И тут дед, очнувшись, хлопает ладонями по коленям, резко и решительно заявляет: «Додумался! Это ничего! С кем не бывает! Сейчас наладим! Если Нининого мужика уговорили не гулять, что нам какой-то стол вернуть в строй? Сейчас как новенький будет!» Он бодро и нетерпеливо отправляется на балкон за инструментами. А там, кряхтя, созывает: отвертки большие и малые, молоток, пассатижи и плоскогубцы. «А где наша маленькая стамеска с серой ручкой? Пойдем поработаем!» Он раскладывает на подоконнике небольшой партизанский отряд помощников. А мне командует: «У тебя важная боевая задача. Будешь подавать орудия и боеприпасы! Мы сейчас быстро все наладим. Разминируем ситуацию». Дед уже под столом. Стоит на коленях, откручивает большие, тугие винты снизу столешницы. И командует: «Пассатижи! Нет, это кусачки! Нет, это плоскогубцы! Вот, правильно, умница ты у меня!» Он ныряет под стол, бормоча гайкам и винтам, не желающим откручиваться: «Давай, милок, не кобенься, уступить надо. Мы все напортили. А теперь исправим!»
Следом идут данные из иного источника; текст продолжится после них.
(** Admission to retained accounting. [Some None]: it does not fit. *)
Definition admit_retained (cfg : MetadataGovernorConfig) (st : MetadataGovernorState) (final : MetadataCharge)
    (scratch : option MetadataCharge) (live_bytes resident_bytes : Z)
    : option (option (MetadataGovernorState * MetadataCharge * option MetadataCharge * MetadataScratchHandoff)) :=
  let usage := ch_usage final in
  let transfer_bytes := b ← checked_add_u64 (ch_bytes final) live_bytes; checked_add_u64 b resident_bytes in
  let next_retained := b ← transfer_bytes; checked_add_u64 (gs_retained_bytes st) b in
  let next_usage_retained := b ← transfer_bytes; checked_add_u64 (uc_retained_bytes (usage_counters usage st)) b in
  match next_retained, next_usage_retained with
  | Some next_retained, Some next_usage_retained =>
      if next_retained <=? retained_max_bytes cfg then
        released ← checked_add_u64 (ch_bytes final) (scratch_bytes scratch);
        v ← checked_sub_u64 (gs_in_flight_bytes st) released;
        let st := raise_peak Retained next_retained
                    (set_charged Retained next_retained (set_charged InFlight v st)) in
        s ← checked_sub_u64 (uc_in_flight_bytes (usage_counters Scratch st)) (scratch_bytes scratch);
        let st := update_usage Scratch (usage_set InFlight s) st in
        f ← checked_sub_u64 (uc_in_flight_bytes (usage_counters usage st)) (ch_bytes final);
        let st := update_usage usage
                    (λ k, usage_raise_peak Retained next_usage_retained
                            (usage_set Retained next_usage_retained (usage_set InFlight f k))) st in
        Some (Some (st, mk_charge Retained usage (ch_bytes final), zeroed scratch,
          mk_handoff (mk_charge Retained usage live_bytes) (Some (mk_charge Retained usage resident_bytes))))
      else Some None
  | _, _ => Some None
  end.
(* ===== verification/Display.v ===== *)
(** * Printing scalars

    [to_string] of [bool], [i64] and [f64], as the label code uses it.  A double is
    printed with the fewest digits that read back as the same double, nearest to
    its value among those, and without an exponent ([core::fmt::float] over
    [flt2dec::strategy::dragon], whose interval arithmetic this follows). *)
From Stdlib Require Import SpecFloat.
From S2P Require Import Prelude Float64 Text.

Definition bool_text (b : bool) : str := bytes_of_string (if b then "true" else "false").
Definition i64_text (v : Z) : str := if v <? 0 then 45 :: decimal (- v) else decimal v.

(** ** Doubles *)

(** [flt2dec::decode]: the value and the two ends of the interval that rounds to
    it, over one power of two; the ends count when the decoded mantissa is even,
    which it always is below the normal range. *)
Record decoded := mk_decoded { dc_low : Z; dc_value : Z; dc_high : Z; dc_exp : Z; dc_inclusive : bool }.

Definition decode_finite (m e : Z) : decoded :=
  mk_decoded (4 * m - (if m =? 0x10000000000000 then 1 else 2)) (4 * m) (4 * m + 2) (e - 2)
    (Z.even m || (m <? 0x10000000000000)).

(** [n * 2^e * 10^-k] as a fraction. *)
Definition scale_num (n e k : Z) : Z := n * 2 ^ Z.max 0 e * 10 ^ Z.max 0 (- k).
Definition scale_den (e k : Z) : Z := 2 ^ Z.max 0 (- e) * 10 ^ Z.max 0 k.

(** The multiple of [10^k] in the interval next to the value, if any. *)
Definition digits_at (d : decoded) (k : Z) : option Z :=
  let den := scale_den (dc_exp d) k in
  let num n := scale_num n (dc_exp d) k in
  let below a b := if dc_inclusive d then a <=? b else a <? b in
  let q := num (dc_value d) / den in
  let rest := num (dc_value d) `mod` den in
  let down := below (num (dc_low d)) (q * den) in
  let up := below ((q + 1) * den) (num (dc_high d)) in
  if up && (negb down || (den <=? 2 * rest)) then Some (q + 1) else if down then Some q else None.

(** The largest exponent that has one gives the fewest digits. *)
Fixpoint shortest (fuel : nat) (d : decoded) (k : Z) : Z * Z :=
  match fuel with
  | O => (0, k)
  | S fuel => match digits_at d k with Some n => (n, k) | None => shortest fuel d (k - 1) end
  end.

(** [flt2dec::estimator]: the value is above [10^(k-1)] and at most [10^(k+1)], so
    the search starts at [10^(k+1)]; seventeen digits always suffice. *)
Definition estimate_scaling_factor (mant exp : Z) : Z :=
  let nbits := if mant =? 1 then 0 else Z.log2 (mant - 1) + 1 in
  Z.shiftr ((nbits + exp) * 1292913986) 32.

Definition shortest_digits (m e : Z) : Z * Z :=
  shortest 24 (decode_finite m e) (estimate_scaling_factor m e + 1).

(** [flt2dec::digits_to_dec_str]: the point [p] digits into [ds]. *)
Definition place_point (ds : str) (p : Z) : str :=
  if p <=? 0 then [48; 46] ++ replicate (Z.to_nat (- p)) 48 ++ ds
  else if p <? zlen ds then take (Z.to_nat p) ds ++ [46] ++ drop (Z.to_nat p) ds
  else ds ++ replicate (Z.to_nat (p - zlen ds)) 48.

Definition f64_text (bits : Z) : str :=
  let signed (s : bool) (t : str) := if s then 45 :: t else t in
  match f64_of_bits bits with
  | S754_nan => bytes_of_string "NaN"
  | S754_infinity s => signed s (bytes_of_string "inf")
  | S754_zero s => signed s [48]
  | S754_finite s m e =>
      let '(n, k) := shortest_digits (Z.pos m) e in
      let ds := decimal n in
      signed s (place_point ds (zlen ds + k))
  end.

Example f64_texts :
  f64_text <$> [0x3ff8000000000000; 0x3fb999999999999a; 0x444b1ae4d6e2ef50; 0xc05ec00000000000; 0x44b52d02c7e14af6;
                0x8000000000000000; 0x7ff8000000000000; 0xfff0000000000000; 0x4340000000000001; 0x3ff0000000000001;
                0x40c3880000000000] =
  bytes_of_string <$> ["1.5"; "0.1"; "1000000000000000000000"; "-123"; "100000000000000000000000"; "-0"; "NaN"; "-inf";
                "9007199254740994"; "1.0000000000000002"; "10000"]%string.
Proof. vm_compute. reflexivity. Qed.
(** The smallest and the largest double, and the smallest normal one. *)
Example f64_text_extremes :
  f64_text 1 = [48; 46] ++ replicate 323 48 ++ [53] ∧
  f64_text 0x7fefffffffffffff = bytes_of_string "17976931348623157" ++ replicate 292 48 ∧
  f64_text 0x0010000000000000 = [48; 46] ++ replicate 307 48 ++ bytes_of_string "22250738585072014".
Proof. vm_compute. done. Qed.
(* ===== verification/Frame.v ===== *)
(** * Checksummed records

    What the record logs of [storage/wal.rs] and [storage/manifest.rs] share: a
    16-byte header (magic, version, type, payload length), the payload and its
    CRC-32C.  A reader is the bytes it has left; device errors while reading are
    not modelled, and CRC-32C is a class, since the crate that computes it is not
    part of the program. *)
From S2P Require Import Prelude.

(** ** Panics

    [vec![0; n]] panics when [n] exceeds [isize::MAX]; the functions that can get
    there return [run A]. *)
Inductive failure :=
  | Panic
  | Io (e : io_error).
Abbreviation run := (result failure).

Definition io {A} (r : io_result A) : run A :=
  match r with Ok a => Ok a | Err e => Err (Io e) end.

Lemma io_ok {A} (r : io_result A) a : io r = Ok a ↔ r = Ok a.
Proof. destruct r; naive_solver. Qed.

(** [injection] would compute the encoders. *)
Lemma ok_inj {E A} (a b : A) : @Ok E A a = Ok b → a = b.
Proof. congruence. Qed.

(** ** Readers *)

Definition read_exact (n : Z) (s : list Z) : io_result (list Z * list Z) :=
  if zlen s <? n then fail UnexpectedEof "failed to fill whole buffer"
  else Ok (take (Z.to_nat n) s, drop (Z.to_nat n) s).

(** [let mut v = vec![0u8; n]; reader.read_exact(&mut v)?]. *)
Definition read_vec (n : Z) (s : list Z) : run (list Z * list Z) :=
  if i64_max <? n then Err Panic else io (read_exact n s).

(** [let Ok(()) = ... else return Err(..)]. *)
Definition ensure (b : bool) (k : ErrorKind) (m : string) : io_result unit :=
  if b then Ok tt else fail k m.

Lemma ensure_ok b k m : ensure b k m = Ok tt ↔ b = true.
Proof. destruct b; cbn; split; done. Qed.
Lemma ensure_ok_inv b k m u : ensure b k m = Ok u → b = true.
Proof. by destruct b. Qed.

Lemma read_exact_app x s n : n = zlen x → read_exact n (x ++ s) = Ok (x, s).
Proof.
  intros ->. unfold read_exact. pose proof (zlen_nonneg s).
  rewrite (proj2 (Z.ltb_ge _ _)) by (rewrite zlen_app; lia). unfold zlen.
  by rewrite Nat2Z.id, take_app_length, drop_app_length.
Qed.
Lemma read_exact_short s n : zlen s < n → read_exact n s = fail UnexpectedEof "failed to fill whole buffer".
Proof. intros. unfold read_exact. by rewrite (proj2 (Z.ltb_lt _ _)). Qed.
Lemma read_exact_inv s n x r : 0 ≤ n → read_exact n s = Ok (x, r) → s = x ++ r ∧ zlen x = n.
Proof.
  intros Hn. unfold read_exact. destruct (Z.ltb_spec (zlen s) n); [done|]. intros [= <- <-].
  rewrite take_drop. split; [done|]. unfold zlen in *. rewrite length_take. lia.
Qed.
Lemma read_vec_app x s n : n = zlen x → vec_ok x → read_vec n (x ++ s) = Ok (x, s).
Proof.
  intros -> Hv. unfold read_vec. rewrite (proj2 (Z.ltb_ge _ _)) by done. by rewrite read_exact_app.
Qed.
Lemma read_vec_inv s n x r : 0 ≤ n → read_vec n s = Ok (x, r) → s = x ++ r ∧ zlen x = n ∧ n ≤ i64_max.
Proof.
  intros Hn. unfold read_vec. destruct (Z.ltb_spec i64_max n); [done|]. intros Hr%io_ok.
  apply read_exact_inv in Hr as [-> Hz]; [|done]. by split_and!.
Qed.

(** ** Records *)

Class Crc32c := {
  crc32c : list Z → Z;
  crc32c_append : Z → list Z → Z;
}.
(** All the proofs need: the checksum is a [u32]. *)
Class Crc32cLaws `{Crc32c} : Prop := {
  crc32c_u32 l : in_u32 (crc32c l);
  crc32c_append_u32 c l : in_u32 (crc32c_append c l);
}.

Definition RECORD_HEADER_LEN : Z := 16.
Definition RECORD_TRAILER_LEN : Z := 4.

(** The header's fields in place. *)
Definition record_header (magic version record_type payload_len : Z) : list Z :=
  le_bytes 4 magic ++ le_bytes 2 version ++ le_bytes 2 record_type ++ le_bytes 8 payload_len.

Section frame.
Context `{Crc32c}.

Definition record_crc_parts (header payload : list Z) : Z := crc32c_append (crc32c header) payload.

(** A format's constants and messages. *)
Record frame_format := mk_format {
  ff_magic : Z;
  ff_version : Z;
  ff_bad_magic : string;
  ff_bad_version : string;
  ff_bad_crc : string;
}.

(** The record written for a payload. *)
Definition frame (f : frame_format) (record_type : Z) (payload : list Z) : list Z :=
  let header := record_header (ff_magic f) (ff_version f) record_type (zlen payload) in
  header ++ payload ++ le_bytes 4 (record_crc_parts header payload).

(** The reader: [None] at the end of the input, otherwise the type, the payload
    and what is left. [decode_type] is applied where the log checks the type. *)
Definition read_frame {A} (f : frame_format) (decode_type : Z → io_result A) (s : list Z)
    : run (option (A * list Z * list Z)) :=
  match s with
  | [] => Ok None
  | first :: s =>
      '(rest, s) ← io (read_exact (RECORD_HEADER_LEN - 1) s);
      let header := first :: rest in
      _ ← io (ensure (of_le (slice header 0 4) =? ff_magic f) InvalidData (ff_bad_magic f));
      _ ← io (ensure (of_le (slice header 4 6) =? ff_version f) InvalidData (ff_bad_version f));
      record_type ← io (decode_type (of_le (slice header 6 8)));
      let payload_len := of_le (slice header 8 16) in
      '(payload, s) ← read_vec payload_len s;
      '(crc_buf, s) ← io (read_exact RECORD_TRAILER_LEN s);
      let expected_crc := of_le crc_buf in
      let actual_crc := record_crc_parts header payload in
      _ ← io (ensure (actual_crc =? expected_crc) InvalidData (ff_bad_crc f));
      Ok (Some (record_type, payload, s))
  end.

(** *** Headers *)

Lemma zlen_record_header m v t n : zlen (record_header m v t n) = 16.
Proof. unfold record_header. autorewrite with zlen. done. Qed.
Lemma bytes_record_header m v t n : bytes (record_header m v t n).
Proof. unfold record_header. rewrite !Forall_app. split_and!; by apply bytes_le_bytes. Qed.

Lemma of_le_exact w z : 0 ≤ w → 0 ≤ z < 2 ^ (w * 8) → of_le (le_bytes w z) = z.
Proof. intros Hw Hz. rewrite of_le_le_bytes by done. by apply Z.mod_small. Qed.

Lemma slice_head {A} (x post : list A) b : b = zlen x → slice (x ++ post) 0 b = x.
Proof. intros. by apply (slice_app [] x post 0 b). Qed.

Lemma header_fields m v t n :
  in_u32 m → in_u16 v → in_u16 t → in_u64 n →
  let h := record_header m v t n in
  of_le (slice h 0 4) = m ∧ of_le (slice h 4 6) = v ∧ of_le (slice h 6 8) = t ∧ of_le (slice h 8 16) = n.
Proof.
  intros Hm Hv Ht Hn h. unfold h, record_header. split_and!.
  - rewrite slice_head by (by autorewrite with zlen). apply of_le_exact; [done|]. unfold in_u32 in Hm. lia.
  - rewrite (slice_app (le_bytes 4 m)) by (by autorewrite with zlen). apply of_le_exact; [done|]. unfold in_u16 in Hv. lia.
  - rewrite app_assoc. rewrite (slice_app (le_bytes 4 m ++ le_bytes 2 v)) by (by autorewrite with zlen).
    apply of_le_exact; [done|]. unfold in_u16 in Ht. lia.
  - rewrite !app_assoc. rewrite <- (app_nil_r (le_bytes 8 n)).
    rewrite (slice_app ((le_bytes 4 m ++ le_bytes 2 v) ++ le_bytes 2 t)) by (by autorewrite with zlen).
    apply of_le_exact; [done|]. unfold in_u64 in Hn. lia.
Qed.

Lemma slice_le (l : list Z) a b w : bytes l → 0 ≤ a → a ≤ b ≤ zlen l → b - a = w →
  le_bytes w (of_le (slice l a b)) = slice l a b.
Proof.
  intros Hb Ha Hab Hw. apply le_bytes_of_le.
  - unfold slice, zlen in *. rewrite length_take, length_drop. lia.
  - by apply Forall_take, Forall_drop.
Qed.

(** Sixteen bytes are a header. *)
Lemma header_inv h : bytes h → zlen h = 16 →
  h = record_header (of_le (slice h 0 4)) (of_le (slice h 4 6)) (of_le (slice h 6 8)) (of_le (slice h 8 16)).
Proof.
  intros Hb Hz. unfold record_header. rewrite !slice_le by (done || lia).
  unfold slice. do 16 (destruct h as [|? h]; [done|]). destruct h; [done|].
  rewrite !zlen_cons in Hz. pose proof (zlen_nonneg h). lia.
Qed.
Lemma slice_le_range (l : list Z) a b : bytes l → 0 ≤ a → a ≤ b ≤ zlen l →
  0 ≤ of_le (slice l a b) < 2 ^ ((b - a) * 8).
Proof.
  intros Hb Ha Hab. assert (zlen (slice l a b) = b - a) as Hz.
  { unfold slice, zlen in *. rewrite length_take, length_drop. lia. }
  rewrite <- Hz. apply of_le_range. by apply Forall_take, Forall_drop.
Qed.

(** *** Reading what was written *)

Definition format_ok (f : frame_format) : Prop := in_u32 (ff_magic f) ∧ in_u16 (ff_version f).

Lemma zlen_frame f t p : zlen (frame f t p) = RECORD_HEADER_LEN + zlen p + RECORD_TRAILER_LEN.
Proof. unfold frame. rewrite !zlen_app, zlen_record_header, zlen_le_bytes by done. unfold RECORD_HEADER_LEN, RECORD_TRAILER_LEN. lia. Qed.
Lemma bytes_of_frame f t p : bytes p → bytes (frame f t p).
Proof. intros Hp. unfold frame. rewrite !Forall_app. split_and!; [apply bytes_record_header|done|by apply bytes_le_bytes]. Qed.

(** One unfolding for the proofs below: a header, then anything. *)
Lemma read_frame_header {A} f (dec : Z → io_result A) t a n s :
  format_ok f → in_u16 t → in_u64 n → dec t = Ok a →
  let h := record_header (ff_magic f) (ff_version f) t n in
  read_frame f dec (h ++ s) =
    ('(payload, s) ← read_vec n s;
     '(crc_buf, s) ← io (read_exact RECORD_TRAILER_LEN s);
     _ ← io (ensure (record_crc_parts h payload =? of_le crc_buf) InvalidData (ff_bad_crc f));
     Ok (Some (a, payload, s))).
Proof.
  intros [Hm Hv] Ht Hn Hdec h. destruct (header_fields _ _ _ _ Hm Hv Ht Hn) as (H1 & H2 & H3 & H4).
  fold h in H1, H2, H3, H4. pose proof (zlen_record_header (ff_magic f) (ff_version f) t n) as Hz. fold h in Hz.
  clearbody h. destruct h as [|first rest]; [done|]. cbn [app]. unfold read_frame.
  rewrite read_exact_app by (rewrite zlen_cons in Hz; unfold RECORD_HEADER_LEN; lia).
  cbn [io mbind result_bind]. rewrite H1, H2, H3, H4, !Z.eqb_refl. cbn [ensure io mbind result_bind].
  rewrite Hdec. done.
Qed.

Lemma read_frame_encoded `{!Crc32cLaws} {A} f (dec : Z → io_result A) t a p s :
  format_ok f → in_u16 t → dec t = Ok a → vec_ok p →
  read_frame f dec (frame f t p ++ s) = Ok (Some (a, p, s)).
Proof.
  intros Hf Ht Hdec Hv. unfold frame. rewrite <- !app_assoc.
  rewrite (read_frame_header f dec t a) by (try done; unfold in_u64; pose proof (zlen_nonneg p); lia).
  rewrite read_vec_app by done. cbn [mbind result_bind].
  rewrite read_exact_app by (by rewrite zlen_le_bytes). cbn [io mbind result_bind].
  rewrite of_le_exact, Z.eqb_refl; [done..|]. change (2 ^ (4 * 8)) with 4294967296.
  pose proof (crc32c_append_u32 (crc32c (record_header (ff_magic f) (ff_version f) t (zlen p))) p) as [Hl Hu].
  unfold record_crc_parts. lia.
Qed.

(** A record cut short anywhere but at its start is an unexpected end. *)
Lemma read_frame_torn {A} f (dec : Z → io_result A) t a p s :
  format_ok f → in_u16 t → dec t = Ok a → vec_ok p →
  s `prefix_of` frame f t p → s ≠ [] → s ≠ frame f t p →
  read_frame f dec s = Err (Io (io_err UnexpectedEof "failed to fill whole buffer")).
Proof.
  intros Hf Ht Hdec Hv Hpre Hne Hnf.
  assert (zlen s < zlen (frame f t p)) as Hlt.
  { destruct Hpre as [k Hk]. rewrite Hk, zlen_app. destruct k as [|b k]; [by rewrite app_nil_r in Hk|].
    rewrite zlen_cons. pose proof (zlen_nonneg k). lia. }
  destruct Hpre as [k Hk]. rewrite zlen_frame in Hlt. unfold RECORD_HEADER_LEN, RECORD_TRAILER_LEN in Hlt.
  destruct (decide (zlen s < 16)) as [H16|H16].
  - destruct s as [|b s]; [done|]. unfold read_frame. rewrite zlen_cons in H16.
    by rewrite read_exact_short by (unfold RECORD_HEADER_LEN; lia).
  - unfold frame in Hk. set (h := record_header _ _ _ _) in Hk.
    assert (zlen h = 16) as Hh by apply zlen_record_header.
    assert (∃ q, s = h ++ q ∧ q ++ k = p ++ le_bytes 4 (record_crc_parts h p)) as (q & -> & Hq).
    { symmetry in Hk. apply app_eq_inv in Hk as [(q & -> & Hq)|(q & Hq & Hkq)]; [by exists q|].
      exists []. assert (q = []) as ->. { apply zlen_0. pose proof (zlen_nonneg q). rewrite Hq, zlen_app in Hh. lia. }
      rewrite app_nil_r in Hq |- *. by rewrite Hkq. }
    rewrite zlen_app, Hh in Hlt. unfold h.
    rewrite (read_frame_header f dec t a) by (try done; unfold in_u64; pose proof (zlen_nonneg p); lia).
    unfold read_vec. rewrite (proj2 (Z.ltb_ge _ _)) by done.
    destruct (decide (zlen q < zlen p)) as [Hqp|Hqp]; [by rewrite read_exact_short|].
    apply app_eq_inv in Hq as [(r & -> & Hr)|(r & -> & _)].
    + rewrite read_exact_app by done. cbn [io mbind result_bind]. rewrite zlen_app in Hlt.
      by rewrite read_exact_short by (unfold RECORD_TRAILER_LEN; lia).
    + rewrite zlen_app in Hqp. assert (r = []) as ->. { apply zlen_0. pose proof (zlen_nonneg r). lia. }
      rewrite app_nil_r in *. rewrite <- (app_nil_r q) at 2. rewrite read_exact_app by done.
      cbn [io mbind result_bind]. done.
Qed.

(** What reads is what is written. *)
Lemma read_frame_inv {A} f (dec : Z → io_result A) s a p r :
  bytes s → read_frame f dec s = Ok (Some (a, p, r)) →
  ∃ t, in_u16 t ∧ dec t = Ok a ∧ s = frame f t p ++ r ∧ vec_ok p.
Proof.
  intros Hb. destruct s as [|b s]; [done|]. unfold read_frame. intros Hd.
  apply bind_ok in Hd as ([rest s1] & Hr%io_ok & Hd). apply read_exact_inv in Hr as [-> Hz]; [|done].
  set (h := b :: rest) in *. assert (bytes h ∧ bytes s1) as [Hbh Hb1] by (apply Forall_app; done).
  assert (zlen h = 16) as Hzh by (unfold h; rewrite zlen_cons, Hz; done).
  apply bind_ok in Hd as (u1 & E1%io_ok%ensure_ok_inv%Z.eqb_eq & Hd).
  apply bind_ok in Hd as (u2 & E2%io_ok%ensure_ok_inv%Z.eqb_eq & Hd).
  apply bind_ok in Hd as (a' & Ha%io_ok & Hd). apply bind_ok in Hd as ([p' s2] & Hp & Hd).
  pose proof (slice_le_range h 8 16 Hbh ltac:(lia) ltac:(lia)) as Hn.
  apply read_vec_inv in Hp as (-> & Hzp & Hle); [|lia].
  apply bind_ok in Hd as ([c s3] & Hc%io_ok & Hd). apply read_exact_inv in Hc as [-> Hzc]; [|done].
  apply bind_ok in Hd as (u3 & E3%io_ok%ensure_ok_inv%Z.eqb_eq & Hd). injection Hd as -> -> ->.
  exists (of_le (slice h 6 8)). pose proof (slice_le_range h 6 8 Hbh ltac:(lia) ltac:(lia)).
  split_and!; [unfold in_u16; lia|done| |lia].
  unfold frame. rewrite Hzp, <- E1, <- E2, <- header_inv by done. rewrite E3, le_bytes_of_le.
  - by rewrite <- !app_assoc.
  - done.
  - apply Forall_app in Hb1 as [_ Hb1]. by apply Forall_app in Hb1 as [Hb1 _].
Qed.
Lemma read_frame_none {A} f (dec : Z → io_result A) s : read_frame f dec s = Ok None → s = [].
Proof.
  destruct s as [|b s]; [done|]. unfold read_frame. intros Hd.
  repeat (apply bind_ok in Hd as (? & _ & Hd) || (case_match; subst)). done.
Qed.

End frame.

(** ** A concrete checksum *)

(** Not CRC-32C: a polynomial sum, for evaluating examples. *)
Definition sample_sum (start : Z) (l : list Z) : Z := foldl (λ acc b, (acc * 31 + b) `mod` 4294967296) (start `mod` 4294967296) l.
#[export] Instance sample_crc : Crc32c := { crc32c := sample_sum 7; crc32c_append := sample_sum }.
#[export] Instance sample_crc_laws : @Crc32cLaws sample_crc.
Proof.
  assert (∀ l z, 0 ≤ z ≤ u32_max → 0 ≤ foldl (λ acc b, (acc * 31 + b) `mod` 4294967296) z l ≤ u32_max) as Hf.
  { clear. induction l as [|b l IH]; intros z Hz; [done|]. cbn. apply IH.
    pose proof (Z.mod_pos_bound (z * 31 + b) 4294967296). lia. }
  assert (∀ z, 0 ≤ z `mod` 4294967296 ≤ u32_max) as Hm by (intros z; pose proof (Z.mod_pos_bound z 4294967296); lia).
  split; intros; apply Hf, Hm.
Qed.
Упрямые, глухие винты долго не поддаются на уговоры. Стол скрипит и шатается, пассатижи соскакивают, клацая ржавыми челюстями, угрожая прихватить за палец. Со стороны лестничной клетки доносятся: шаги, пыхтение, звяканье упавших ключей, скрежет ржавой крышки почтового ящика, шелест, шаги. Но еще более настороженно, превращаясь в дрожь, ухо-разведчик выхватывает с лестницы тишину, которая может в любую минуту превратиться в бабушкин резкий, пахнущий духами «Красная Москва» звонок. И тогда возникает сердце. Оно медленно, но сильно дергается, рискуя превратиться в птицу тревоги. Тишина тягостно тянется, подгоняя и заставляя в спешке путать отвертки, ронять кусачки. Вот, столешница уже в воздухе, в руках деда переворачивается чистой и нетронутой стороной вверх. А удручающая отметина, в которую превратился наш день, оказывается внизу, скрывается с глаз, делается невидимой, незаметной, почти не существующей. Вооружившись отвертками, дед прикручивает перевернутую столешницу назад, аккуратно, чтобы не сорвать резьбу на винтах, тихонько уговаривая их быть поласковее, слушаться и закручиваться быстрее.